L'Assemblée nationale a beau jeu de promouvoir la médiation familiale, symbole d'une pacification, presque décrétée, des relations familiales après une séparation, lorsque le débat se cristallise désormais sur près de 700 amendements dit "d'obstruction", établissant tantôt la majorité sexuelle à 18 ans, tantôt le droit de garde suivant l'investissement du parent dans la prise en charge de l'enfant, tant sur plan personnel que financier. Que dire d'une meilleure prise en considération de la parole de l'enfant notamment dans les procédures judiciaires, alors que des droits de l'enfant, le débat semble n'avoir cure ?

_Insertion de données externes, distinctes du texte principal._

(** * Pyrewall: a shallow embedding of the enforcement core

    The development follows the Python sources of the repository:

    - [core/security.py]        password hashing and the users table,
    - [core/dns_proxy.py]       the NXDOMAIN-answering DNS proxy,
    - [core/firewall_thread.py] blocklist sync, host extraction and the
                                per-packet pipeline of the filter thread,
    - [db/install.py]           the first-run bootstrap.

    Conventions.  A Python [str] is a Rocq [string] read as a sequence of
    code points below 256 (one [ascii] per character); [bytes] is
    [list byte].  Python sets are [gset], tables with a primary key are
    [gmap].  Code wrapped in [try/except] is written in the exception
    carrier [exc] and the handler is applied where the source has it. *)

From Stdlib Require Import ZArith NArith Strings.Ascii Strings.String Strings.Byte List Bool Lia.
From stdpp Require Import base option list gmap sets strings.

Local Open Scope string_scope.

(** ** Python built-ins used by the sources *)

Module Py.

(** The outcome of a block that may raise: a value, or an exception
    that reaches the enclosing handler. *)
Inductive exc (A : Type) : Type :=
| Ret (a : A)
| Raise.
Arguments Ret {A} a.
Arguments Raise {A}.

Definition bind {A B} (m : exc A) (k : A -> exc B) : exc B :=
  match m with
  | Ret a => k a
  | Raise => Raise
  end.

(** [try: m  except Exception: h] *)
Definition catch {A} (m : exc A) (h : A) : A :=
  match m with
  | Ret a => a
  | Raise => h
  end.

Definition of_option {A} (o : option A) : exc A :=
  match o with
  | Some a => Ret a
  | None => Raise
  end.

(** *** str *)

Definition code (c : ascii) : N := N_of_ascii c.

Definition in_range (lo hi n : N) : bool := ((lo <=? n) && (n <=? hi))%N.

(** Cased upper-case code points below 256: A-Z, and U+00C0..U+00DE
    without the multiplication sign U+00D7. *)
Definition is_upper (c : ascii) : bool :=
  in_range 65 90 (code c)
  || (in_range 192 222 (code c) && negb (code c =? 215)%N).

Definition lower_char (c : ascii) : ascii :=
  if is_upper c then ascii_of_N (code c + 32) else c.

(** [s.lower()] *)
Fixpoint lower (s : string) : string :=
  match s with
  | EmptyString => EmptyString
  | String c s' => String (lower_char c) (lower s')
  end.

Si, dans Les troqueurs, La Fontaine promouvait déjà le divorce, conséquence inéluctable de l'inconstance humaine, bien que contraire au droit canon :

"Le changement de mets réjouit l'homme :
Quand je dis l'homme, entendez qu'en ceci
La femme doit être comprise aussi :
Et ne sais pas comme il ne vient de Rome
Permission de troquer en hymen ;
Non si souvent qu'on en aurait envie,
Mais tout au moins une fois en sa vie :
Peut-être un jour nous l'obtiendrons, Amen,
Ainsi soit-il ; semblable indult en France
Viendrait fort bien, j'en réponds, car nos gens
Sont grands troqueurs, Dieu nous créa changeant
s",

la considération de l'enfant peine toujours à primer, près de trois siècles plus tard, au-delà de la seule querelle des rancoeurs ; rancoeurs parfois alimentées, il est vrai, par des violences conjugales, certes en baisse selon une étude publiée le 7 mai 2014 par les ministères de l'Intérieur et des Droits des femmes, mais dévastatrices, et un désengagement personnel et financier de la part du parent qui se sent isolé...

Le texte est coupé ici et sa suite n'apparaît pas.